* **What is needed**
The response must consist of each line in the listing that has the word "eapply" in it.

======== Data under study ========

Lemma bump_keys_nodup (c : string) (d : list (string * nat)) :
  List.NoDup (map fst d) -> List.NoDup (map fst (bump c d)).
Proof.
  intros Hnd; unfold bump.
  destruct (existsb (fun kv => String.eqb (fst kv) c) d) eqn:He.
  - rewrite map_map.
    replace (map (fun x => fst (if String.eqb (fst x) c then (fst x, S (snd x)) else x)) d)
      with (map fst d); [exact Hnd |].
    apply map_ext; intros [k v]; cbn; destruct (String.eqb k c); reflexivity.
  - rewrite map_app; cbn.
    apply Permutation_NoDup with (l := c :: map fst d); [apply Permutation_cons_append |].
    constructor; [| exact Hnd].
    intros Hin; apply in_map_iff in Hin as [[k v] [Hk Hin]]; cbn in Hk; subst k.
    assert (Hex : existsb (fun kv => String.eqb (fst kv) c) d = true).
    { apply existsb_exists; exists (c, v); split; [exact Hin | apply String.eqb_refl]. }
    congruence.
Qed.

Lemma fold_bump_nodup {A : Type} (key : A -> string) (xs : list A) (d0 : list (string * nat)) :
  List.NoDup (map fst d0) ->
  List.NoDup (map fst (fold_left (fun d x => bump (key x) d) xs d0)).
Proof.
  revert d0; induction xs as [| x xs IH]; intros d0 Hd0; cbn; [exact Hd0 |].
  apply IH, bump_keys_nodup, Hd0.
Qed.

Lemma count_collections_nodup (uts : list NFTTransaction) :
  List.NoDup (map fst (count_collections uts)).
Proof. apply fold_bump_nodup; constructor. Qed.

Lemma nodup_keys_get (d : list (string * nat)) (c : string) (k : nat) :
  List.NoDup (map fst d) -> In (c, k) d -> dict_get d c = Some k.
Proof.
  induction d as [| [c' k'] d IH]; cbn; [tauto |].
  intros Hnd Hin; apply NoDup_cons_iff in Hnd as [Hnot Hnd].
  destruct Hin as [Heq | Hin].
  - injection Heq as -> ->; rewrite String.eqb_refl; reflexivity.
  - destruct (String.eqb_spec c' c) as [-> | Hne]; [| exact (IH Hnd Hin)].
    exfalso; apply Hnot, in_map_iff; exists (c, k); auto.
Qed.

(** ** Profile computation: the stable descending sort *)

Lemma insert_desc_perm (x : string * nat) (l : list (string * nat)) :
  Permutation (insert_desc x l) (x :: l).
Proof.
  induction l as [| y l IH]; cbn [insert_desc]; [reflexivity |].
  destruct (Nat.ltb (snd y) (snd x)); [reflexivity |].
  eapply perm_trans; [apply perm_skip, IH | apply perm_swap].
Qed.

Lemma sort_perm_acc (d acc : list (string * nat)) :
  Permutation (fold_left (fun acc x => insert_desc x acc) d acc) (acc ++ d).
Proof.
  revert acc; induction d as [| x d IH]; intros acc; cbn; [rewrite app_nil_r; reflexivity |].
  eapply perm_trans; [apply IH |].
  eapply perm_trans; [apply Permutation_app_tail, insert_desc_perm |].
  apply Permutation_middle.
Qed.

Lemma sort_by_count_desc_perm (d : list (string * nat)) :
  Permutation (sort_by_count_desc d) d.
Proof. exact (sort_perm_acc d []). Qed.





Lemma recompute_preferred (now : Z) (p : UserBehaviorProfile) (uts : list NFTTransaction) :
  preferred_collections (recompute now p uts)
  = map fst (firstn 5 (sort_by_count_desc (count_collections uts))).
Proof. reflexivity. Qed.

(** A contract among the sorted counts has its transaction count there. *)
Lemma sorted_counts_entry (uts : list NFTTransaction) (c : string) (k : nat) :
  In (c, k) (sort_by_count_desc (count_collections uts)) ->
  k = tx_count uts c /\ tx_count uts c <> O.
Proof.
  intros Hin.
  apply (Permutation_in _ (sort_by_count_desc_perm _)) in Hin.
  apply (nodup_keys_get _ _ _ (count_collections_nodup uts)) in Hin.
  rewrite count_collections_get in Hin.
  destruct (tx_count uts c); [discriminate | injection Hin as <-; split; [reflexivity | discriminate]].
Qed.


(** ** Profile computation: timestamps and averages *)

Lemma fold_max_bounds (l : list NFTTransaction) (m : Z) :
  m <= fold_left (fun m t => Z.max m (tx_timestamp t)) l m /\
  (forall t, In t l -> tx_timestamp t <= fold_left (fun m t => Z.max m (tx_timestamp t)) l m) /\
  (fold_left (fun m t => Z.max m (tx_timestamp t)) l m = m \/
   exists t, In t l /\ fold_left (fun m t => Z.max m (tx_timestamp t)) l m = tx_timestamp t).
Proof.
  revert m; induction l as [| a l IH]; intros m; cbn.
  - split; [lia | split; [tauto | left; reflexivity]].
  - destruct (IH (Z.max m (tx_timestamp a))) as [H1 [H2 H3]].
    split; [lia |]; split.
    + intros t [<- | Ht]; [lia | exact (H2 t Ht)].
    + destruct H3 as [H3 | [t [Ht H3]]]; [| right; exists t; auto].
      destruct (Z.max_spec m (tx_timestamp a)) as [[_ Hm] | [_ Hm]]; rewrite Hm in *.
      * right; exists a; auto.
      * left; exact H3.
Qed.

Lemma fold_min_le (l : list NFTTransaction) (m : Z) :
  fold_left (fun m t => Z.min m (tx_timestamp t)) l m <= m.
Proof.
  revert m; induction l as [| a l IH]; intros m; cbn; [lia |].
  specialize (IH (Z.min m (tx_timestamp a))); lia.
Qed.

Lemma recompute_last_activity (now : Z) (p : UserBehaviorProfile) (uts : list NFTTransaction) :
  last_activity (recompute now p uts)
  = match last_timestamp uts with Some l => l | None => now end.
Proof. reflexivity. Qed.

Lemma recompute_frequency (now : Z) (p : UserBehaviorProfile) (uts : list NFTTransaction) :
  transaction_frequency (recompute now p uts)
  = match first_timestamp uts, last_timestamp uts with
    | Some f, Some l =>
        let days_active := (l - f) / seconds_per_day + 1 in
        if 0 <? days_active
        then Qdiv (inject_Z (Z.of_nat (length uts))) (inject_Z days_active) else 0%Q
    | _, _ => 0%Q
    end.
Proof. reflexivity. Qed.


Lemma recompute_total (now : Z) (p : UserBehaviorProfile) (uts : list NFTTransaction) :
  total_transactions (recompute now p uts) = length uts /\
  total_volume (recompute now p uts) = sum_prices uts.
Proof. split; reflexivity. Qed.

(** ** The profile table *)



(** ** Extra properties of [update_user_behavior_profiles_task] *)

(** The stored [preferred_collections] has at most five entries, no
    repeated contract, and only contracts of the address's own
    transactions. *)
Theorem X_preferred_collections_shape (now : Z) (p : UserBehaviorProfile)
  (uts : list NFTTransaction) :
  (length (preferred_collections (recompute now p uts)) <= 5)%nat /\
  List.NoDup (preferred_collections (recompute now p uts)) /\
  (forall c, In c (preferred_collections (recompute now p uts)) ->
             exists tx, In tx uts /\ nft_contract tx = c).
Proof.
  rewrite recompute_preferred.
  set (L := sort_by_count_desc (count_collections uts)).
  split; [rewrite length_map; apply firstn_le_length |]; split.
  - rewrite <- firstn_map.
    pose proof (Permutation_NoDup
                  (Permutation_map fst (Permutation_sym (sort_by_count_desc_perm _)))
                  (count_collections_nodup uts)) as H.
    fold L in H; rewrite <- (firstn_skipn 5 (map fst L)) in H.
    exact (NoDup_app_remove_r _ _ H).
  - intros c Hc; apply in_map_iff in Hc as [[c0 k] [Hc0 Hin]]; cbn in Hc0; subst c0.
    assert (HL : In (c, k) L).
    { rewrite <- (firstn_skipn 5 L); apply in_or_app; left; exact Hin. }
    destruct (sorted_counts_entry _ _ _ HL) as [_ Hn].
    unfold tx_count in Hn.
    destruct (List.filter (fun tx => String.eqb (nft_contract tx) c) uts) as [| t l] eqn:Hf;
      [contradiction |].
    assert (Ht : In t (List.filter (fun tx => String.eqb (nft_contract tx) c) uts))
      by (rewrite Hf; left; reflexivity).
    apply List.filter_In in Ht as [Ht Hct]; apply String.eqb_eq in Hct.
    exists t; auto.
Qed.



(** [last_activity] of a recomputed profile is the latest timestamp of the
    address's transactions. *)
Theorem X_last_activity_is_latest (now : Z) (p : UserBehaviorProfile)
  (uts : list NFTTransaction) :
  uts <> [] ->
  (forall tx, In tx uts -> tx_timestamp tx <= last_activity (recompute now p uts)) /\
  (exists tx, In tx uts /\ tx_timestamp tx = last_activity (recompute now p uts)).
Proof.
  destruct uts as [| t0 rest]; [contradiction | intros _].
  rewrite recompute_last_activity; cbn [last_timestamp].
  destruct (fold_max_bounds rest (tx_timestamp t0)) as [H1 [H2 H3]].
  split.
  - intros tx [<- | Htx]; [exact H1 | exact (H2 tx Htx)].
  - destruct H3 as [H3 | [t [Ht H3]]].
    + exists t0; split; [left; reflexivity | symmetry; exact H3].
    + exists t; split; [right; exact Ht | symmetry; exact H3].
Qed.

Lemma X_last_activity_is_latest_witness :
  [tx_alice_bob; tx_bob_alice] <> [] /\
  (forall tx, In tx [tx_alice_bob; tx_bob_alice] ->
     tx_timestamp tx <= last_activity (recompute 0 (default_profile "alice" 0)
                                         [tx_alice_bob; tx_bob_alice])) /\
  (exists tx, In tx [tx_alice_bob; tx_bob_alice] /\
     tx_timestamp tx = last_activity (recompute 0 (default_profile "alice" 0)
                                        [tx_alice_bob; tx_bob_alice])).
Proof.
  assert (H : [tx_alice_bob; tx_bob_alice] <> []) by discriminate.
  split; [exact H | exact (X_last_activity_is_latest 0 (default_profile "alice" 0) _ H)].
Defined.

========

* **Your solution**
  eapply perm_trans; [apply perm_skip, IH | apply perm_swap].
  eapply perm_trans; [apply IH |].
  eapply perm_trans; [apply Permutation_app_tail, insert_desc_perm |].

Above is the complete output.